Forrest enjoyed a long and successful career as an innovator and embracer of new technologies, spanning from the design of early television tubes as a young electrical engineer to the integration of telephone and digital networks. He was an internet user before most Americans had even heard of the internet. He retired at age 71, after working as an independent contractor for several years at Bell Labs in Whippany, NJ, where he worked on the local area network for the Trident submarine.

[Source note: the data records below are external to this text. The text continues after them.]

(** *** Negotiation *)

Lemma bare_local H R L s s' (b : bool) : shared_kept s s' →
  kern s' = (set_outstanding LocalOverlapped b (kern s)) <| last_error := last_error (kern s') |> →
  bare H R L s → b = false → bare H R L s'.
Proof.
  intros Hk E HB ->. pose proof HB as [B1 B2 B3 B4 B5 B6 B7].
  apply (bare_step H R L _ _ s s' Hk HB); rewrite E; done.
Qed.

Lemma wp_synchronous_device_control H R L h code input s w : bare H R L s →
  wp e (synchronous_device_control h code input) (λ r s' _, bare H R L s') s w.
Proof.
  intros HB. unfold synchronous_device_control. apply wp_bind. eapply wp_CreateEventW; [exact HB|..].
  { intros s1 w1 HB1. apply wp_bind. bare_call HB1. intros x s2 w2 HB2 _. by apply wp_ret. }
  intros ev s1 w1 Hn Hne HB1. rewrite (proj2 (Z.eqb_neq _ _) Hne).
  apply wp_bind. os_call. intros completed s2 Hk2 Ha2. cbn in Ha2. unfold device_io_control in Ha2.
  apply wp_bind. eapply wp_mono with (P := λ _ s' _, bare ({[ev]} ∪ H) R L s').
  { destruct (negb (completed.1 =? 0)).
    { apply wp_ret. eapply bare_same; [done|by apply kernel_same_eq|done]. }
    apply wp_bind. os_call. intros err s3 Hk3 [-> E3].
    destruct (Z.eqb_spec (last_error (kern s2)) ERROR_IO_PENDING) as [Ep|Ep]; cbn [negb].
    - apply wp_bind. os_call. intros r s4 Hk4 Ha4. cbn in Ha4. unfold overlapped_result in Ha4. cbn in Ha4.
      assert (HB4 : bare ({[ev]} ∪ H) R L s4).
      { pose proof HB1 as [B1 B2 B3 B4 B5 B6 B7]. split.
        - by rewrite Ha4, E3, Ha2.
        - by rewrite Ha4.
        - by rewrite Ha4, E3, Ha2.
        - by rewrite Ha4, E3, Ha2.
        - rewrite Ha4, E3, Ha2. exact B5.
        - by rewrite (kept_responses _ _ Hk4), (kept_responses _ _ Hk3), (kept_responses _ _ Hk2).
        - rewrite <- B7. unfold footprint.
          by rewrite (kept_lengths _ _ Hk4), (kept_lengths _ _ Hk3), (kept_lengths _ _ Hk2), Ha4, E3, Ha2. }
      destruct (r.1 =? 0); [|by apply wp_ret].
      apply wp_bind. bare_call HB4. intros x s5 w5 HB5 _. by apply wp_ret.
    - apply wp_ret. eapply bare_same; [exact Hk3|by apply kernel_same_eq|].
      eapply bare_same; [exact Hk2| |exact HB1]. rewrite Ha2. by split. }
  intros result s3 w3 HB3. apply wp_bind, wp_close. intros s4 w4 C4.
  pose proof (bare_closing _ _ _ _ _ _ HB3 C4) as HB4.
  apply wp_not_outstanding; [apply HB4|]. apply wp_ret.
  by replace H with (({[ev]} ∪ H) ∖ {[ev]}) by set_solver.
Qed.

Lemma bare_put_local H R L s v : bare H R L s → bare H R L (s <| local_response := v |>).
Proof. intros []. by split. Qed.

Lemma wp_negotiate_adaptive_endpoint H R L ep s w : bare H R L s →
  wp e (negotiate_adaptive_endpoint ep) (λ r s' _, starts H R L (λ _, bare H R L) r s') s w.
Proof.
  intros HB. unfold negotiate_adaptive_endpoint. wp_get. wp_put. apply wp_bind.
  eapply wp_mono; [by apply (wp_synchronous_device_control H R L), bare_put_local|].
  intros [bytes|x] s1 w1 HB1.
  - destruct (negb _); [apply wp_ret; split; [done|external_message]|].
    wp_get. destruct (local_response s1) as [version flags]. apply wp_bind. bare_call HB1.
    intros [] s2 w2 HB2 _. destruct (_ || _); by apply wp_ret.
  - destruct (is_adaptive_unsupported x); [|apply wp_ret; split; [done|external_message]].
    apply wp_bind. bare_call HB1. intros [] s2 w2 HB2 _. by apply wp_ret.
Qed.

Lemma wp_negotiate_adaptive_polling H R L eps Hh s w : opened_pair Hh eps → bare H R L s →
  wp e (negotiate_adaptive_polling eps) (λ r s' _, starts H R L (λ _, bare H R L) r s') s w.
Proof.
  intros (c1 & c2 & h1 & h2 & -> & _) HB. unfold negotiate_adaptive_polling.
  eapply wp_index; [done|]. apply wp_bind_ok.
  eapply wp_mono; [by apply wp_negotiate_adaptive_endpoint|]. intros [first|x] s1 w1 H1; [|done].
  eapply wp_index; [done|]. apply wp_bind_ok.
  eapply wp_mono; [by apply wp_negotiate_adaptive_endpoint|]. intros [second|x] s2 w2 H2; [|done].
  by apply wp_ret.
Qed.

(** Cleaning up on the way out of an error. *)
Lemma wp_on_error {A} (cleanup : P unit) (m : P (result A error)) Q s w :
  wp e m (λ r s' w',
    match r with
    | Ok a => Q (Ok a) s' w'
    | Err x => wp e cleanup (λ _ s'' w'', Q (Err x) s'' w'') s' w'
    end) s w → wp e (on_error cleanup m) Q s w.
Proof.
  intros H. unfold on_error. apply wp_bind. eapply wp_mono; [exact H|].
  intros [a|x] s' w' HQ; [by apply wp_ret|]. apply wp_bind. eapply wp_mono; [exact HQ|].
  intros [] s'' w'' HQ'. by apply wp_ret.
Qed.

Previously, he held management positions with ADP and RCA's Traveling Wave Tube division in New Jersey, and Sylvania Electric's tub manufacturing plants in Montoursville, PA and Huntington, NY. He began his career with Sperry Gyroscope in New york, where he met his wife Jane.

Forrest earned his BS in Electrical Engineering from the University of Wisconsin in 1944. Following graduation, he was recruited to work on the Manhattan Project, but chose instead to participate in another highly secret but less well-known project: the development of the Proximity Fuse. This device enabled American warships to successfully defend themselves against a desperate enemy deploying human piloted bombs, the kamikaze. Historians credit the Proximity Fuse with saving many thousands of lives and shortening the duration of the Second World War.

Forrest had a life long passion for radio frequency wave propagation and antenna theory and design. He obtained his amateur radio license at age 15, when he built his first receiver and transmitter from a collection of parts including a metal street sign, which he used to fabricate the chassis and receiver housing. He held an amateur extra class license, call sign K2BT, and was a very active DXer. He was a member of the North Jersey DX Association, the Morris County Ham Club and the American Radio Relay League and wrote many articles for its publication, Ham Radio magazine. His six-part series on low band vertical phased arrays, published in 1983-1984, is still considered the authoritative reference on this subject.

Forrest Gehrke was much loved and will be greatly missed by his surviving children, Robbin Gehrke of Altadena, CA, F. Scott Gehrke of Kinnelon, NJ, Lauren Stephens of Edgewood, NM, Karen Fetchin of Loveland, OH, Jeryl Ehrhard of San Antonio, TX, Jill Main, and Kylie Moses. Forrest and Jane's eldest daughter, Susan Gehrke Pelullo, died in 1997. He is also survived by his sister, Faye Christensen, of Pennsylvania.

Forrest was born in Wausau, WI on July 20, 1920, to Edward Carl Gehrke and Esther Hackbarth Gehrke.

Funeral services will take place on Tuesday, November 8, at 4:30 PM at Norman Dean Home for Services, 16 Righter Avenue, Denville, NJ (www.normandean.com). Friends may visit prior to the service from 2:00 - 4:30 PM.